(** * scvelo/tools/paga.py: velocity-directed graph abstraction

    A shallow embedding of [PAGA2.compute_transitions] and of the two graph
    helpers it calls ([get_igraph_from_adjacency], [get_sparse_from_igraph]),
    followed by the properties of its aggregation, normalisation, pruning
    and threshold stages. *)

From Stdlib Require Import QArith Qminmax Lqa ZArith Lia.
From stdpp Require Import base list strings gmap.

Open Scope Q_scope.

(** ** Values

    A float64 is a rational number, an infinity or NaN.  The counts of the
    coarse graph and the group sizes are integers.  Comparisons, [np.clip],
    [max] and [min] only compare and copy their arguments, so they are exact;
    the quotient and the difference below are the exact rational ones, and
    the square root is a parameter of the normaliser.  The integers of a
    numpy array are 64-bit and wrap around. *)

Inductive float64 : Type :=
  | Fin (q : Q)
  | PInf
  | NInf
  | NaN.

Inductive exn : Type :=
  | ValueError
  | KeyError.

Inductive result (A : Type) : Type :=
  | Ok (a : A)
  | Raise (e : exn).
Arguments Ok {A} a.
Arguments Raise {A} e.

#[global] Instance result_ret : MRet result := λ A a, Ok a.

#[global] Instance result_bind : MBind result := λ A B k r,
  match r with
  | Ok a => k a
  | Raise e => Raise e
  end.

Abbreviation matrix A := (list (list A)).

Definition Qltb (x y : Q) : bool := negb (Qle_bool y x).

(** [T[i, j]] on a dense array of each kind, with the zero of the kind for a
    position outside the array (the program only reads inside). *)
Definition get (T : matrix Q) (i j : nat) : Q :=
  default 0 (T !! i ≫= (.!! j)).

Definition getZ (M : matrix Z) (i j : nat) : Z :=
  default 0%Z (M !! i ≫= (.!! j)).

Definition getb (a : matrix bool) (u v : nat) : bool :=
  default false (a !! u ≫= (.!! v)).

(** The item at a position, if there is one. *)
Definition entry {A} (M : matrix A) (i j : nat) : option A :=
  M !! i ≫= (.!! j).

Definition square {A} (K : nat) (T : matrix A) : Prop :=
  length T = K ∧ Forall (λ r, length r = K) T.

Definition nonneg (T : matrix Q) : Prop :=
  Forall (Forall (λ x, 0 <= x)) T.

Definition sumZ (l : list Z) : Z := foldr Z.add 0%Z l.

(** What an int64 holds after an operation whose exact result is [z]. *)
Definition wrap64 (z : Z) : Z := ((z + 2 ^ 63) mod 2 ^ 64 - 2 ^ 63)%Z.

Definition sum_entries (M : matrix Z) : Z := sumZ (map sumZ M).

(** ** The graph helpers (paga.py, lines 16-53) *)

(** An igraph graph, as far as the program uses one: the number of
    vertices, the edge list and the edge attribute ['weight'], which a
    graph has or has not. *)
Record igraph : Type := {
  vcount : nat;
  is_directed : bool;
  get_edgelist : list (nat * nat);
  es_weight : option (list Z)
}.

(** [adjacency.nonzero()]: the positions of the non-zero entries, row by
    row. *)
Definition nonzero (adjacency : matrix bool) : list (nat * nat) :=
  u ← seq 0 (length adjacency);
  v ← seq 0 (length (default [] (adjacency !! u)));
  if getb adjacency u v then [(u, v)] else [].

(** [get_igraph_from_adjacency(adjacency, directed)] for a boolean
    adjacency: every edge gets the entry it comes from as its weight.  An
    undirected graph lists an edge with its smaller end first.  Without an
    edge the assignment of line 27 creates no attribute. *)
Definition get_igraph_from_adjacency (adjacency : matrix bool)
    (directed : bool) : igraph :=
  let st := nonzero adjacency in
  let weights := map (λ e, Z.b2z (getb adjacency e.1 e.2)) st in
  {| vcount := length adjacency;
     is_directed := directed;
     get_edgelist :=
       if directed then st
       else map (λ e, (e.1 `min` e.2, e.1 `max` e.2)%nat) st;
     es_weight := match st with [] => None | _ => Some weights end |}.

(** The sum of the data stored for position [p]. *)
Definition weight_at (edges : list (nat * nat)) (weights : list Z)
    (p : nat * nat) : Z :=
  sumZ (map snd (filter (λ ew, ew.1 = p) (zip edges weights))).

(** [csr_matrix((data, (row, col)), shape=(n, n))] as a dense array; data
    given for one position twice are added. *)
Definition csr_matrix (edges : list (nat * nat)) (weights : list Z)
    (n : nat) : matrix Z :=
  map (λ a, map (λ b, weight_at edges weights (a, b)) (seq 0 n)) (seq 0 n).

(** [graph.es['weight']], a KeyError when the graph has no such
    attribute. *)
Definition es_lookup (graph : igraph) : result (list Z) :=
  match es_weight graph with
  | Some weights => Ok weights
  | None => Raise KeyError
  end.

(** [get_sparse_from_igraph(graph, weight_attr)]; [weighted] says whether
    [weight_attr] is ['weight'] or [None]. *)
Definition get_sparse_from_igraph (graph : igraph) (weighted : bool)
    : result (matrix Z) :=
  let edges := get_edgelist graph in
  weights ← (if weighted then es_lookup graph
             else Ok (replicate (length edges) 1%Z));
  let '(edges, weights) :=
    if is_directed graph then (edges, weights)
    else (edges ++ map (λ e, (e.2, e.1)) edges, weights ++ weights) in
  let shape := vcount graph in
  mret (match edges with
        | [] => replicate shape (replicate shape 0%Z)
        | _ => csr_matrix edges weights shape
        end).

(** *** igraph.VertexClustering, as the library defines it

    [cluster_graph(combine_edges)] contracts the vertices of every cluster
    into one and then calls [simplify(combine_edges=combine_edges)], which
    removes loop edges and merges parallel edges.  Neither creates or
    removes an edge attribute. *)

(** The number of clusters of a membership vector. *)
Definition n_clusters (membership : list nat) : nat :=
  match membership with
  | [] => 0
  | _ => S (max_list membership)
  end.

(** [vc.sizes()] *)
Definition sizes (membership : list nat) : list nat :=
  map (λ c, length (filter (λ x, x = c) membership))
      (seq 0 (n_clusters membership)).

(** [contract_vertices(membership)]: every vertex is replaced by its
    cluster; the edges and their attributes stay. *)
Definition contract_vertices (g : igraph) (membership : list nat) : igraph :=
  let m u := default 0%nat (membership !! u) in
  {| vcount := n_clusters membership;
     is_directed := is_directed g;
     get_edgelist := map (λ e, (m e.1, m e.2)) (get_edgelist g);
     es_weight := es_weight g |}.

Definition all_pairs (n : nat) : list (nat * nat) :=
  a ← seq 0 n; b ← seq 0 n; [(a, b)].

(** [simplify(combine_edges='sum')] on a directed graph: loops are removed
    and the edges between one ordered pair of vertices become one edge that
    carries the sum of their weights. *)
Definition simplify (g : igraph) : igraph :=
  let pairs :=
    filter (λ p, p.1 ≠ p.2 ∧ p ∈ get_edgelist g) (all_pairs (vcount g)) in
  {| vcount := vcount g;
     is_directed := is_directed g;
     get_edgelist := pairs;
     es_weight :=
       (λ weights, map (weight_at (get_edgelist g) weights) pairs)
       <$> es_weight g |}.

(** [VertexClustering(g, membership).cluster_graph(combine_edges='sum')] *)
Definition cluster_graph (g : igraph) (membership : list nat) : igraph :=
  simplify (contract_vertices g membership).

(** ** compute_transitions: aggregation (paga.py, lines 80-100) *)

(** What the method reads from [self._adata] and [self._neighbors]. *)
Record adata : Type := {
  (** [uns[vkey]], the cell-to-cell velocity graph *)
  velocity_graph : matrix Q;
  (** [obs[groups].cat.categories] *)
  cats : list string;
  (** [obs[groups].cat.codes.values]: the group of each cell, as an index
      into [cats] *)
  codes : list nat;
  (** the categories of [obs['final_cells']], when the tests of lines 83
      and 85 hold *)
  final_cells : option (list string);
  (** [most_common_in_list(obs['root_cells'])], when the tests of lines 90
      and 92 hold *)
  root_cells : option string;
  (** [self._neighbors.n_neighbors], an integer that numpy takes as an
      int64 *)
  n_neighbors : Z
}.

(** [clusters.values[u]] *)
Definition cluster_of (a : adata) (u : nat) : option string :=
  codes a !! u ≫= (cats a !!.).

(** [clusters.values.isin(final_cells)[u]] *)
Definition is_final (a : adata) (u : nat) : bool :=
  match final_cells a, cluster_of a u with
  | Some fc, Some l => bool_decide (l ∈ fc)
  | _, _ => false
  end.

(** [(clusters.values == root)[v]] *)
Definition is_root (a : adata) (v : nat) : bool :=
  match root_cells a, cluster_of a v with
  | Some r, Some l => bool_decide (l = r)
  | _, _ => false
  end.

(** The strength cutoff of line 82: the float64 that [.1] denotes, a
    little above one tenth. *)
Definition cutoff : Q := 3602879701896397 # 36028797018963968.

(** [uns[vkey] > .1] *)
Definition above_cutoff (G : matrix Q) : matrix bool :=
  map (map (Qltb cutoff)) G.

(** [vgraph] after lines 82-95. *)
Definition vgraph (a : adata) : matrix bool :=
  let vgraph := above_cutoff (velocity_graph a) in
  let vgraph :=
    match final_cells a with
    | Some _ =>
        imap (λ u row, if is_final a u then map (λ _, false) row else row)
             vgraph
    | None => vgraph
    end in
  match root_cells a with
  | Some _ => map (imap (λ v b, if is_root a v then false else b)) vgraph
  | None => vgraph
  end.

#### Task prompt
Please write out, exactly as they appear above, only the lines in the stretch from the line with "(replicate shape 0%Z)" through the line with "(seq 0 (n_clusters membership)).".

#### Solved exercise
        | [] => replicate shape (replicate shape 0%Z)
        | _ => csr_matrix edges weights shape
        end).

(** *** igraph.VertexClustering, as the library defines it

    [cluster_graph(combine_edges)] contracts the vertices of every cluster
    into one and then calls [simplify(combine_edges=combine_edges)], which
    removes loop edges and merges parallel edges.  Neither creates or
    removes an edge attribute. *)

(** The number of clusters of a membership vector. *)
Definition n_clusters (membership : list nat) : nat :=
  match membership with
  | [] => 0
  | _ => S (max_list membership)
  end.

(** [vc.sizes()] *)
Definition sizes (membership : list nat) : list nat :=
  map (λ c, length (filter (λ x, x = c) membership))
      (seq 0 (n_clusters membership)).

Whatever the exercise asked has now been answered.